(* ===== verification/Patch.v ===== *)
(** * Merge patches

    [mergeObject] of api.go, against RFC 7386.  Values are immutable here: the
    function builds its result from the two documents and never shares a map
    it then changes. *)
From S2P Require Import Prelude GoStrings Value Json.

#[local] Set Warnings "-clear-no-such-hyp,-register-all".
#[local] Open Scope string_scope.
#[local] Open Scope list_scope.
#[local] Open Scope Z_scope.

(** ** Merge patches *)

(** [mergeObject(destination, patch)]; the keys of a map are distinct, so the
    order in which Go visits them does not matter. *)
Fixpoint merge_value (patch : val) (destination : object) {struct patch} : object :=
  match patch with
  | VMap members =>
      (fix merge (l : object) (destination : object) : object :=
         match l with
         | [] => destination
         | (key, value) :: l =>
             let destination :=
               match value with
               | VNil => odel destination key
               | VMap _ =>
                   match oget destination key with
                   | Some (VMap existing) => oset destination key (VMap (merge_value value existing))
                   | _ => oset destination key value
                   end
               | _ => oset destination key value
               end in
             merge l destination
         end) members destination
  | _ => destination
  end.
Definition mergeObject (destination patch : object) : object := merge_value (VMap patch) destination.

(** The merge of RFC 7386. *)
Fixpoint rfc_merge (patch : val) (target : val) {struct patch} : val :=
  match patch with
  | VMap members =>
      VMap ((fix merge (l : object) (t : object) : object :=
         match l with
         | [] => t
         | (key, value) :: l =>
             merge l (match value with
                      | VNil => odel t key
                      | _ => oset t key (rfc_merge value (idx t key))
                      end)
         end) members (objectMap target))
  | _ => patch
  end.

(** No [null] in an object, at any depth below maps: such a value is its own
    merge into nothing. *)
Fixpoint null_free (v : val) : bool :=
  match v with
  | VNil => false
  | VMap m => bool_decide (omap_sorted m) && forallb (fun kv => null_free kv.2) m
  | _ => true
  end.
(** Objects that the patch adds where the destination has none hold no [null]. *)
Fixpoint additions_ok (patch : val) (destination : object) {struct patch} : bool :=
  match patch with
  | VMap members =>
      (fix ok (l : object) : bool :=
         match l with
         | [] => true
         | (key, value) :: l =>
             match value with
             | VMap _ =>
                 match oget destination key with
                 | Some (VMap existing) => additions_ok value existing
                 | _ => null_free value
                 end
             | _ => true
             end && ok l
         end) members
  | _ => true
  end.

Definition merge_members : object -> object -> object :=
  fix merge (l : object) (destination : object) : object :=
    match l with
    | [] => destination
    | (key, value) :: l =>
        merge l (match value with
                 | VNil => odel destination key
                 | VMap _ =>
                     match oget destination key with
                     | Some (VMap existing) => oset destination key (VMap (merge_value value existing))
                     | _ => oset destination key value
                     end
                 | _ => oset destination key value
                 end)
    end.
Definition rfc_members : object -> object -> object :=
  fix merge (l : object) (t : object) : object :=
    match l with
    | [] => t
    | (key, value) :: l =>
        merge l (match value with
                 | VNil => odel t key
                 | _ => oset t key (rfc_merge value (idx t key))
                 end)
    end.
Definition additions_members (destination : object) : object -> bool :=
  fix ok (l : object) : bool :=
    match l with
    | [] => true
    | (key, value) :: l =>
        match value with
        | VMap _ =>
            match oget destination key with
            | Some (VMap existing) => additions_ok value existing
            | _ => null_free value
            end
        | _ => true
        end && ok l
    end.
Lemma merge_value_map m d : merge_value (VMap m) d = merge_members m d.
Proof. done. Qed.
Lemma rfc_merge_map m t : rfc_merge (VMap m) t = VMap (rfc_members m (objectMap t)).
Proof. done. Qed.
Lemma additions_ok_map m d : additions_ok (VMap m) d = additions_members d m.
Proof. done. Qed.

(** Merging an object without nulls into nothing gives the object. *)
Lemma rfc_merge_fresh v t : null_free v = true -> (forall m, t <> VMap m) -> rfc_merge v t = v.
Proof.
  revert t. induction v as [|b|z|f|s|l IH|m IH|m|l|l IH] using val_ind'; intros t Hn Ht; try done.
  rewrite rfc_merge_map. assert (objectMap t = []) as -> by (by destruct t; try naive_solver).
  cbn [null_free] in Hn. apply andb_true_iff in Hn as [Hs Hn]. apply bool_decide_eq_true_1 in Hs.
  f_equal. rewrite <- (of_pairs_id m Hs) at 2. unfold of_pairs.
  assert (G : forall (l acc : object), Forall (fun kv => forall t, null_free kv.2 = true -> (forall m, t <> VMap m) -> rfc_merge kv.2 t = kv.2) l ->
    forallb (fun kv => null_free kv.2) l = true -> omap_sorted l ->
    (forall k kv, oget acc k <> None -> kv ∈ l -> str_lt k kv.1) ->
    rfc_members l acc = foldl (fun m kv => oset m kv.1 kv.2) acc l).
  { clear. induction l as [|[k v] l IHl]; intros acc HF Hn Hs Hacc; [done|].
    apply Forall_cons in HF as [Hv HF]. cbn [forallb snd fst] in *. apply andb_true_iff in Hn as [Hvn Hn].
    assert (Hidx : idx acc k = VNil).
    { unfold idx. destruct (oget acc k) eqn:E; [|done]. exfalso. apply (str_lt_irrefl k).
      apply (Hacc k (k, v)); [by rewrite E|set_solver]. }
    assert (Hstep : rfc_members ((k, v) :: l) acc = rfc_members l (oset acc k v)).
    { cbn [rfc_members]. rewrite Hidx.
      destruct v; try done; (rewrite Hv; [done| |done]); done. }
    rewrite Hstep. cbn [foldl fst snd]. apply IHl; [done|done|by apply keys_above_sorted with k|].
    intros k' kv Hk' Hin. rewrite oget_oset in Hk'. destruct (String.eqb_spec k' k) as [->|].
    - by apply (keys_above_elem l k kv).
    - apply Hacc; [done|set_solver]. }
  apply G; [done|done|done|]. intros k kv Hk. by cbn in Hk.
Qed.

(** The maps of a patch are sorted, as all maps are. *)
Fixpoint maps_sorted (v : val) : bool :=
  match v with
  | VMap m => bool_decide (omap_sorted m) && forallb (fun kv => maps_sorted kv.2) m
  | _ => true
  end.

Definition merges_as_rfc (v : val) : Prop := forall w d, v = VMap w -> maps_sorted v = true ->
  additions_ok v d = true -> VMap (merge_value v d) = rfc_merge v (VMap d).

Lemma merge_rfc_members m d :
  Forall (fun kv => merges_as_rfc kv.2) m -> forallb (fun kv => maps_sorted kv.2) m = true ->
  omap_sorted m -> additions_members d m = true -> merge_members m d = rfc_members m d.
Proof.
  intros HF Hsub Hs. revert d. induction m as [|[k v] m IH]; intros d Ha; [done|].
  apply Forall_cons in HF as [Hv HF]. cbn [additions_members] in Ha. apply andb_true_iff in Ha as [Hav Ha].
  cbn [forallb snd] in Hsub. apply andb_true_iff in Hsub as [Hvs Hsub].
  cbn [merge_members rfc_members]. cbn [snd] in Hv.
  assert (Estep : match v with
      | VNil => odel d k
      | VMap _ => match oget d k with
                  | Some (VMap existing) => oset d k (VMap (merge_value v existing))
                  | _ => oset d k v
                  end
      | _ => oset d k v
      end = match v with VNil => odel d k | _ => oset d k (rfc_merge v (idx d k)) end).
  { destruct v as [|b|z|f|s|l|w|w|l|l]; try done. unfold idx.
    destruct (oget d k) as [x|] eqn:E; cbn [default]; unfold id; [|by rewrite rfc_merge_fresh].
    destruct x as [|b|z|f|s|l|ex|ex|l|l]; try (by rewrite rfc_merge_fresh).
    by rewrite <- (Hv w ex). }
  rewrite Estep. apply IH; [done|done|by apply keys_above_sorted with k|].
  (* the step only touched the key [k], which does not occur again *)
  rewrite <- Ha. clear -Hs.
  assert (Hother : forall kv, kv ∈ m -> oget (match v with VNil => odel d k | _ => oset d k (rfc_merge v (idx d k)) end) kv.1 = oget d kv.1).
  { intros kv Hin. pose proof (keys_above_elem m k kv Hs Hin) as Hlt.
    assert (kv.1 <> k) by (intros E; rewrite E in Hlt; by apply str_lt_irrefl in Hlt).
    destruct v; rewrite ?oget_odel, ?oget_oset; by rewrite (proj2 (String.eqb_neq _ _)). }
  clear Hs. induction m as [|[k' v'] m IH]; [done|]. cbn [additions_members].
  rewrite IH by (intros; apply Hother; set_solver).
  specialize (Hother (k', v') ltac:(set_solver)). cbn [fst] in Hother. by rewrite Hother.
Qed.
Lemma merge_is_rfc v : merges_as_rfc v.
Proof.
  induction v as [|b|z|f|s|l IH|m IH|m|l|l IH] using val_ind'; intros w d Hw Hs Ha; try done.
  rewrite merge_value_map, rfc_merge_map. f_equal. cbn [objectMap]. cbn [maps_sorted] in Hs.
  apply andb_true_iff in Hs as [Hs Hsub]. apply bool_decide_eq_true_1 in Hs. by apply merge_rfc_members.
Qed.

(** C11. [mergeObject] is the merge of RFC 7386, provided the objects that the
    patch adds where the destination has none hold no [null] of their own. *)
Theorem merge_is_rfc7386 : forall destination patch, maps_sorted (VMap patch) = true ->
  additions_ok (VMap patch) destination = true ->
  VMap (mergeObject destination patch) = rfc_merge (VMap patch) (VMap destination).
Proof. intros. by eapply merge_is_rfc. Qed.
(** Without that proviso it is not: a [null] inside an object that the
    patch adds is stored as a value, where RFC 7386 leaves the member out. *)
Theorem merge_keeps_nested_null : exists destination patch,
  mergeObject destination patch = [("spec", VMap [("gone", VNil); ("kept", VBool true)])] /\
  rfc_merge (VMap patch) (VMap destination) = VMap [("spec", VMap [("kept", VBool true)])].
Proof.
  exists [], [("spec", VMap [("gone", VNil); ("kept", VBool true)])]. split; vm_compute; reflexivity.
Qed.
Lemma merge_is_rfc7386_witness :
  VMap (mergeObject [("a", VInt 1); ("b", VMap [("x", VInt 1); ("y", VInt 2)])]
                    [("a", VNil); ("b", VMap [("x", VNil); ("z", VMap [("k", VStr "v")])])]) =
  VMap [("b", VMap [("y", VInt 2); ("z", VMap [("k", VStr "v")])])].
Proof. rewrite merge_is_rfc7386 by (vm_compute; reflexivity). vm_compute. reflexivity. Defined.
(* ===== verification/Controllers.v ===== *)
(** * Workload controllers

    controller.go: pods and ReplicaSets materialized for workloads, cascading
    deletion, respawn, Endpoints and EndpointSlices, Events.  Objects that come
    out of the store are clones, so a controller's writes to them are values
    until it puts them back. *)
From S2P Require Import Prelude GoStrings GoCodec Value Json Names Selector Catalog Store StoreFacts StoreProps World.

#[local] Set Warnings "-clear-no-such-hyp".
#[local] Open Scope string_scope.
#[local] Open Scope list_scope.
#[local] Open Scope Z_scope.

Definition maxControllerPods : Z := 64.
Definition seqZ (n : Z) : list Z := Z.of_nat <$> seq 0 (Z.to_nat n).

(** A map literal of the sources. *)
Definition lit (l : list (string * val)) : val := VMap (of_pairs l).
(** [if _, ok := m[k]; !ok { m[k] = v }] *)
Definition default_key (m : object) (kv : string * val) : object :=
  if has_key m kv.1 then m else oset m kv.1 kv.2.

Definition isWorkloadKind (kind : string) : bool :=
  bool_decide (kind ∈ ["Deployment"; "ReplicaSet"; "StatefulSet"; "DaemonSet"; "Job"]).

(** ** Names *)
Fixpoint fnv32_go (hash : Z) (s : string) : Z :=
  match s with
  | "" => hash
  | String c s => fnv32_go (u32 (Z.lxor hash (code c) * 16777619)) s
  end.
Definition fnv32 (value : string) : Z := fnv32_go 2166136261 value.

Definition suffix_alphabet : string := "bcdfghjklmnpqrstvwxz2456789".
(** [n] characters; an index outside the alphabet would panic. *)
Fixpoint suffix_chars (n : nat) (sum : Z) : option string :=
  match n with
  | O => Some ""
  | S n => c ← String.get (Z.to_nat (sum mod 26)) suffix_alphabet; String c <$> suffix_chars n (sum / 26)
  end.
Definition suffixFor (seed : string) (index : Z) : string :=
  default "" (suffix_chars 5 (fnv32 (seed +:+ "/" +:+ itoa index))).

Definition workloadPodNames (kind name : string) (replicas nodeCount : Z) : list string :=
  if String.eqb kind "StatefulSet" then map (fun i => name +:+ "-" +:+ itoa i) (seqZ replicas)
  else if String.eqb kind "DaemonSet" then
    map (fun i => name +:+ "-" +:+ suffixFor name i) (seqZ (Z.min nodeCount replicas))
  else if String.eqb kind "Deployment" || String.eqb kind "ReplicaSet" then
    let rs := suffixFor (name +:+ "-rs") 0 in
    map (fun i => name +:+ "-" +:+ rs +:+ "-" +:+ suffixFor name (i + 1)) (seqZ replicas)
  else if String.eqb kind "Job" then [name +:+ "-" +:+ suffixFor name 0]
  else [].
(** [seedNamespaceObjects]: what every new namespace gets. *)
Definition namespace_object (kind namespace name now uid : string) (rest : list (string * val)) : object :=
  of_pairs ([("apiVersion", VStr "v1"); ("kind", VStr kind);
             ("metadata", lit [("name", VStr name); ("namespace", VStr namespace); ("creationTimestamp", VStr now);
                               ("uid", VStr (stableUID uid))])] ++ rest).
Definition seedNamespaceObjects (namespace : string) : act unit :=
  (let! now := now_rfc3339 in
   store_put (core "serviceaccounts" namespace "default")
     (namespace_object "ServiceAccount" namespace "default" now ("serviceaccount/" +:+ namespace +:+ "/default") []) "ADDED" ;;;
   store_put (core "configmaps" namespace "kube-root-ca.crt")
     (namespace_object "ConfigMap" namespace "kube-root-ca.crt" now ("configmap/" +:+ namespace +:+ "/kube-root-ca.crt")
        [("data", lit [("ca.crt", VStr rootCAPEM)])]) "ADDED" ;;; ret tt)%act.
End seed.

++++++

Task
Return every line of the data above in which "objectMap" appears.

Problem solution
         end) members (objectMap target))
Lemma rfc_merge_map m t : rfc_merge (VMap m) t = VMap (rfc_members m (objectMap t)).
  rewrite rfc_merge_map. assert (objectMap t = []) as -> by (by destruct t; try naive_solver).
  rewrite merge_value_map, rfc_merge_map. f_equal. cbn [objectMap]. cbn [maps_sorted] in Hs.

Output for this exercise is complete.